El Frente de Todos fue una construcción política generada por el peronismo para sacar al macrismo del poder. Tras la pésima gestión de Juntos por el Cambio, con una inflación descontrolada y un inútil endeudamiento externo no reflejado en beneficios para el país, tomado sin necesidades a la vista, y de cumplimiento imposible en los términos establecidos, sumado a malestar en las masas bajas y medias de la sociedad, el partido gobernante llegó al poder plagado de desafíos, de los que podría decirse, casi no cumplió ninguno, es más, algunos los agravó con creces. 

Es cierto, la pandemia le marcó la agenda en sus dos primeros años de gobierno, a tan solo tres meses de asumir, el presidente se encontró con una situación inesperada, inédita, que amenazaba ya no sólo la golpeada economía sino nuestra propia subsistencia. Más allá de algunas exageraciones genéricas, generadas por un temor lógico a lo desconocido, el affaire de la primera dama organizando su cumpleaños en Olivos, el vacunatorio VIP que se llevó puesto a uno de los grandes sanitaristas argentinos, como Ginés González García, podría decirse que el Gobierno surfeó satisfactoriamente el desafío. No faltaron vacunas, y todo aquel que quiso inocularse pudo hacerlo. 

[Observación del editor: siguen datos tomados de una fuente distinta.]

(* ===== verification/PatriciaTrie.v ===== *)
(** The Patricia trie of [hathor/nanocontracts/storage/patricia_trie.py]: nodes
    addressed by a Merkle hash, updates that copy the path to the root, and the
    store interface of [backends.py] it is written against. *)

From stdpp Require Import base list gmap sorting.
From Stdlib Require Import ZArith Lia Strings.Byte.
From S2P Require Import Prelude.

Local Open Scope Z_scope.
Local Open Scope py_scope.

(** * Nodes *)

(** [DictChildren]: a dictionary, as the list of its items in insertion order *)
Abbreviation DictChildren := (list (bytes * bytes)) (only parsing).

(** [a.startswith(b)] *)
Fixpoint startswith (a b : bytes) : bool :=
  match b, a with
  | [], _ => true
  | y :: b', x :: a' => bool_decide (x = y) && startswith a' b'
  | _ :: _, [] => false
  end.

Fixpoint find_prefix (children : DictChildren) (a : bytes) : option (bytes * bytes) :=
  match children with
  | [] => None
  | (key, node_id) :: r => if startswith a key then Some (key, node_id) else find_prefix r a
  end.

(** item access, assignment and deletion *)
Abbreviation dget := (od_get (K := bytes) (A := bytes)).
Abbreviation dset := (od_set (K := bytes) (A := bytes)).
Abbreviation ddel := (od_del (K := bytes) (A := bytes)).

Record Node : Type := mkNode {
  n_key : bytes;
  n_length : Z;
  n_content : option bytes;
  n_children : DictChildren;
  n_id : option bytes
}.

(** [Node.id] *)
Definition node_id (n : Node) : result bytes :=
  match n_id n with Some i => Ok i | None => Err AssertionError end.

(** [Node.copy(content=...)] *)
Definition node_copy (n : Node) (content : option bytes) (children : option DictChildren) : Node :=
  mkNode (n_key n) (n_length n)
    (match content with Some c => Some c | None => n_content n end)
    (default (n_children n) children) None.

(** ordering of [bytes] objects *)
Fixpoint bytes_leb (a b : bytes) : bool :=
  match a, b with
  | [], _ => true
  | _ :: _, [] => false
  | x :: a', y :: b' =>
      (b2z x <? b2z y) || (bool_decide (x = y) && bytes_leb a' b')
  end.

Fixpoint insert_sorted (x : bytes) (l : list bytes) : list bytes :=
  match l with
  | [] => [x]
  | y :: r => if bytes_leb x y then x :: l else y :: insert_sorted x r
  end.

(** [sorted(l)] *)
Definition sorted (l : list bytes) : list bytes := foldr insert_sorted [] l.

(** the bytes [calculate_id] feeds to the hash, in order *)
Definition preimage (key : bytes) (content : option bytes) (ids : list bytes) : bytes :=
  key ++ default [] content ++ concat ids.

(** [d == d'] *)
Definition children_eqb (d d' : DictChildren) : bool :=
  Nat.eqb (length d) (length d') &&
  forallb (fun kv => bool_decide (dget d' (fst kv) = Some (snd kv))) d.

(** [Node.__eq__], generated by [@dataclass] *)
Definition node_eqb (n m : Node) : bool :=
  bool_decide (n_key n = n_key m) && (n_length n =? n_length m) &&
  bool_decide (n_content n = n_content m) && children_eqb (n_children n) (n_children m) &&
  bool_decide (n_id n = n_id m).

Section hash.
(** [hashlib.sha256(x).digest()] *)
Variable sha256 : bytes -> bytes.

Definition calculate_id (n : Node) : bytes :=
  sha256 (preimage (n_key n) (n_content n) (sorted (map snd (n_children n)))).

Definition update_id (n : Node) : result Node :=
  match n_id n with
  | None => Ok (mkNode (n_key n) (n_length n) (n_content n) (n_children n) (Some (calculate_id n)))
  | Some _ => Err AssertionError
  end.
End hash.

(** * Keys *)

Definition hex_digit (z : Z) : byte := z2b (if z <? 10 then 48 + z else 87 + z).

(** [key.hex().encode('ascii')] *)
Definition _encode_key (key : bytes) : bytes :=
  flat_map (fun b => [hex_digit (b2z b / 16); hex_digit (b2z b mod 16)]) key.

(** a digit [bytes.fromhex] accepts *)
Definition unhex_digit (b : byte) : option Z :=
  let c := b2z b in
  if (48 <=? c) && (c <? 58) then Some (c - 48)
  else if (97 <=? c) && (c <? 103) then Some (c - 87)
  else if (65 <=? c) && (c <? 71) then Some (c - 55)
  else None.

Fixpoint fromhex (s : bytes) : result bytes :=
  match s with
  | [] => Ok []
  | h :: l :: r =>
      match unhex_digit h, unhex_digit l with
      | Some a, Some b => let? rest := fromhex r in Ok (z2b (16 * a + b) :: rest)
      | _, _ => Err ValueError
      end
  | [_] => Err ValueError
  end.

Definition _decode_key (key : bytes) : result bytes :=
  fromhex (if Nat.odd (length key) then key ++ [z2b 48] else key).

Example encode_decode_key :
  _decode_key (_encode_key (map z2b [1; 171; 255])) = Ok (map z2b [1; 171; 255]).
Proof. vm_compute. reflexivity. Qed.

Fixpoint lcp_loop (i n : nat) (a b : bytes) : Z :=
  match n, a, b with
  | S n', x :: a', y :: b' =>
      if bool_decide (x = y) then lcp_loop (S i) n' a' b' else Z.of_nat i - 1
  | _, _, _ => Z.of_nat i - 1
  end.

(** the index of the last byte of the longest common prefix, [-1] if there is none *)
Definition _find_longest_common_prefix (a b : bytes) : Z :=
  lcp_loop 0 (Nat.min (length a) (length b)) a b.

(** * The store *)

(** [NodeTrieStore]: the operations of the abstract class *)
Class NodeTrieStore (DB : Type) : Type := {
  db_getitem : DB -> bytes -> result Node;
  db_setitem : DB -> bytes -> Node -> result DB;
  db_contains : DB -> bytes -> bool
}.

(** * The trie *)

Record trie : Type := mkTrie { _local_changes : gmap bytes Node; root : Node }.

(** an item of [log_path] or [new_nodes] *)
Abbreviation path_item := (bytes * Node)%type (only parsing).

Section trie_ops.
Variable sha256 : bytes -> bytes.
Context {DB : Type} `{!NodeTrieStore DB}.

(** [PatriciaTrie(store, root_id=root_id)] *)
Definition trie_init (root_id : option bytes) : M DB trie := fun db =>
  match root_id with
  | None =>
      match update_id sha256 (mkNode [] 0 None [] None) with
      | Err e => (Err e, db)
      | Ok r =>
          match node_id r with
          | Err e => (Err e, db)
          | Ok i =>
              match db_setitem db i r with
              | Err e => (Err e, db)
              | Ok db' => (Ok (mkTrie ∅ r), db')
              end
          end
      end
  | Some i =>
      match db_getitem db i with
      | Err e => (Err e, db)
      | Ok r => if bool_decide (n_id r = Some i) then (Ok (mkTrie ∅ r), db)
                else (Err AssertionError, db)
      end
  end.

Definition get_node (db : DB) (tr : trie) (i : bytes) : result Node :=
  match _local_changes tr !! i with
  | Some n => Ok n
  | None => db_getitem db i
  end.

Definition _add_to_db_or_assert (node : Node) : M DB unit := fun db =>
  match node_id node with
  | Err e => (Err e, db)
  | Ok i =>
      if db_contains db i then
        match db_getitem db i with
        | Err e => (Err e, db)
        | Ok n => if node_eqb n node then (Ok tt, db) else (Err AssertionError, db)
        end
      else
        match db_setitem db i node with
        | Err e => (Err e, db)
        | Ok db' => (Ok tt, db')
        end
  end.

Fixpoint _commit_dfs (fuel : nat) (local : gmap bytes Node) (node : Node) : M DB unit :=
  match fuel with
  | O => raise OutOfFuel
  | S fuel' =>
      _add_to_db_or_assert node ;;;
      for_each (map snd (n_children node)) (fun child_id =>
        match local !! child_id with
        | Some child => _commit_dfs fuel' local child
        | None => fun db => py_assert (db_contains db child_id) db
        end)
  end.

(** keys grow along a path, so no path is longer than the longest key *)
Definition commit_fuel (tr : trie) : nat :=
  S (list_max (map (fun n => length (n_key n)) (root tr :: (map_to_list (_local_changes tr)).*2))).

Definition commit : M (DB * trie) unit := fun s =>
  let '(db, tr) := s in
  let '(r, db') := _commit_dfs (commit_fuel tr) (_local_changes tr) (root tr) db in
  match r with
  | Ok _ => (Ok tt, (db', mkTrie ∅ (root tr)))
  | Err e => (Err e, (db', tr))
  end.

(** [_iter_dfs]: the nodes in the order they are yielded, with their height *)
Fixpoint _iter_dfs (fuel : nat) (db : DB) (tr : trie) (node : Node) (depth : Z) :
    result (list (Node * Z * bool)) :=
  match fuel with
  | O => Err OutOfFuel
  | S fuel' =>
      let is_leaf := match n_children node with [] => true | _ => false end in
      let? rest := (fix go (cs : DictChildren) : result (list (Node * Z * bool)) :=
        match cs with
        | [] => Ok []
        | (_, child_id) :: r =>
            let? child := get_node db tr child_id in
            let? l := _iter_dfs fuel' db tr child (depth + 1) in
            let? l' := go r in
            Ok (l ++ l')
        end) (n_children node) in
      Ok ((node, depth, is_leaf) :: rest)
  end.

Definition rollback (tr : trie) : trie := mkTrie ∅ (root tr).

Definition is_dirty (tr : trie) : bool := negb (bool_decide (_local_changes tr = ∅)).

(** the loop of [_find_nearest_node]; also returns [log_path] *)
Fixpoint nearest_loop (fuel : nat) (db : DB) (tr : trie) (key : bytes)
    (last_match : bytes) (node : Node) (log_path : list path_item) :
    result (Node * list path_item) :=
  match fuel with
  | O => Err OutOfFuel
  | S fuel' =>
      let log_path := log_path ++ [(last_match, node)] in
      if bool_decide (n_key node = key) then Ok (node, log_path)
      else
        let suffix := drop (Z.to_nat (n_length node)) key in
        match find_prefix (n_children node) suffix with
        | None => Ok (node, log_path)
        | Some (last_match, next_node_id) =>
            let? node := get_node db tr next_node_id in
            nearest_loop fuel' db tr key last_match node log_path
        end
  end.

Definition _find_nearest_node (db : DB) (tr : trie) (key : bytes) (root_id : option bytes) :
    result (Node * list path_item) :=
  let? node := match root_id with None => Ok (root tr) | Some i => get_node db tr i end in
  nearest_loop (S (length key)) db tr key [] node [].

(** the first loop of [_build_path], over [log_path[::-1]] *)
Fixpoint copy_path (rev_log_path : list path_item) (prev_suffix : bytes) :
    result (list path_item) :=
  match rev_log_path with
  | [] => Ok []
  | (suffix, node) :: r =>
      let new_node := node_copy node None None in
      let? children := ddel (n_children new_node) prev_suffix in
      let new_node := node_copy new_node None (Some children) in
      let? rest := copy_path r suffix in
      Ok ((suffix, new_node) :: rest)
  end.

(** the second loop: link each node to the previous one, hash it, store it *)
Fixpoint link_path (l : list path_item) (prev : option path_item) : M trie unit := fun tr =>
  match l with
  | [] =>
      match prev with
      | None => (Err AssertionError, tr)
      | Some (_, n) => (Ok tt, mkTrie (_local_changes tr) n)
      end
  | (suffix, node) :: r =>
      let linked :=
        match prev with
        | None => Ok node
        | Some (prev_suffix, p) =>
            let? i := node_id p in
            Ok (mkNode (n_key node) (n_length node) (n_content node)
                  (dset (n_children node) prev_suffix i) (n_id node))
        end in
      match (let? node := linked in
             let? node := update_id sha256 node in
             let? i := node_id node in Ok (i, node)) with
      | Err e => (Err e, tr)
      | Ok (i, node) =>
          link_path r (Some (suffix, node)) (mkTrie (<[i := node]> (_local_changes tr)) (root tr))
      end
  end.

Definition _build_path (log_path new_nodes : list path_item) : M trie unit :=
  let! prev_suffix := lift (match new_nodes with [] => Err IndexError | (s, _) :: _ => Ok s end) in
  let! log_path_copy := lift (copy_path (rev log_path) prev_suffix) in
  link_path (rev new_nodes ++ log_path_copy) None.

(** the [for] loop of [_update]: the first child that shares a prefix *)
Fixpoint find_shared (suffix : bytes) (children : DictChildren) : option (bytes * bytes * Z) :=
  match children with
  | [] => None
  | (k, v) :: r =>
      let idx := _find_longest_common_prefix suffix k in
      if idx <? 0 then find_shared suffix r else Some (k, v, idx)
  end.

Definition leaf (key content : bytes) : Node :=
  mkNode key (blen key) (Some content) [] None.

(** [new_nodes] of [_update], from the nearest node *)
Definition update_nodes (key content : bytes) (parent_match : bytes) (parent : Node) :
    result (list path_item) :=
  if bool_decide (n_key parent = key) then
    Ok [(parent_match, node_copy parent (Some content) None)]
  else
    let plen := Z.to_nat (n_length parent) in
    let suffix := drop plen key in
    match find_shared suffix (n_children parent) with
    | Some (k, v, idx) =>
        let n := S (Z.to_nat idx) in
        let common_key := take (plen + n) key in
        let common_key_suffix := take n suffix in
        let split := mkNode common_key (blen common_key) None [(drop n k, v)] None in
        let? parent_children_copy := ddel (n_children parent) k in
        let parent_copy := node_copy parent None (Some parent_children_copy) in
        if bool_decide (n_key split = key) then
          let split := mkNode common_key (blen common_key) (Some content) [(drop n k, v)] None in
          Ok [(parent_match, parent_copy); (common_key_suffix, split)]
        else
          let suffix := drop (Z.to_nat (n_length split)) key in
          Ok [(parent_match, parent_copy); (common_key_suffix, node_copy split None None);
              (suffix, leaf key content)]
    | None =>
        Ok [(parent_match, node_copy parent None None); (suffix, leaf key content)]
    end.

Definition _update (db : DB) (key content : bytes) : M trie unit := fun tr =>
  match _find_nearest_node db tr key None with
  | Err e => (Err e, tr)
  | Ok (parent, log_path) =>
      match rev log_path with
      | [] => (Err IndexError, tr)
      | (parent_match, _) :: rlog =>
          match update_nodes key content parent_match parent with
          | Err e => (Err e, tr)
          | Ok new_nodes => _build_path (rev rlog) new_nodes tr
          end
      end
  end.

Definition _get (db : DB) (tr : trie) (key : bytes) (root_id : option bytes) : result bytes :=
  match key with
  | [] => Err KeyError
  | _ =>
      let? r := _find_nearest_node db tr key root_id in
      let node := fst r in
      if bool_decide (n_key node = key) then
        match n_content node with Some c => Ok c | None => Err KeyError end
      else Err KeyError
  end.

Definition update (db : DB) (key content : bytes) : M trie unit :=
  _update db (_encode_key key) content.

Definition get (db : DB) (tr : trie) (key : bytes) (root_id : option bytes) : result bytes :=
  _get db tr (_encode_key key) root_id.

Definition has_key (db : DB) (tr : trie) (key : bytes) (root_id : option bytes) : result bool :=
  match get db tr key root_id with
  | Ok _ => Ok true
  | Err KeyError => Ok false
  | Err e => Err e
  end.
End trie_ops.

En lo económico, el mandatario saliente, Mauricio Macri facilitó las cosas antes de irse, impuso nuevamente el cepo cambiario <levantado por él mismo al asumir>, cumpliendo una de sus pocas promesas de campaña>, no porque hubiera querido favorecer al Gobierno entrante, no tuvo opciones, la falta de dólares era indisimulable y acechaba las cuentas públicas. Dejó sin cerrar la renegociación con el Fondo Monetario Internacional, organismo al que recurrió y trajo nuevamente al país, luego que un tal Néstor Kirchner cancelara la deuda, pagándole la totalidad de los dineros adeudados, cerrando así y largo itinerario de endeudamiento condicionante, un gesto claro de independencia económica mancillado sin razón y de tan solo un plumazo. 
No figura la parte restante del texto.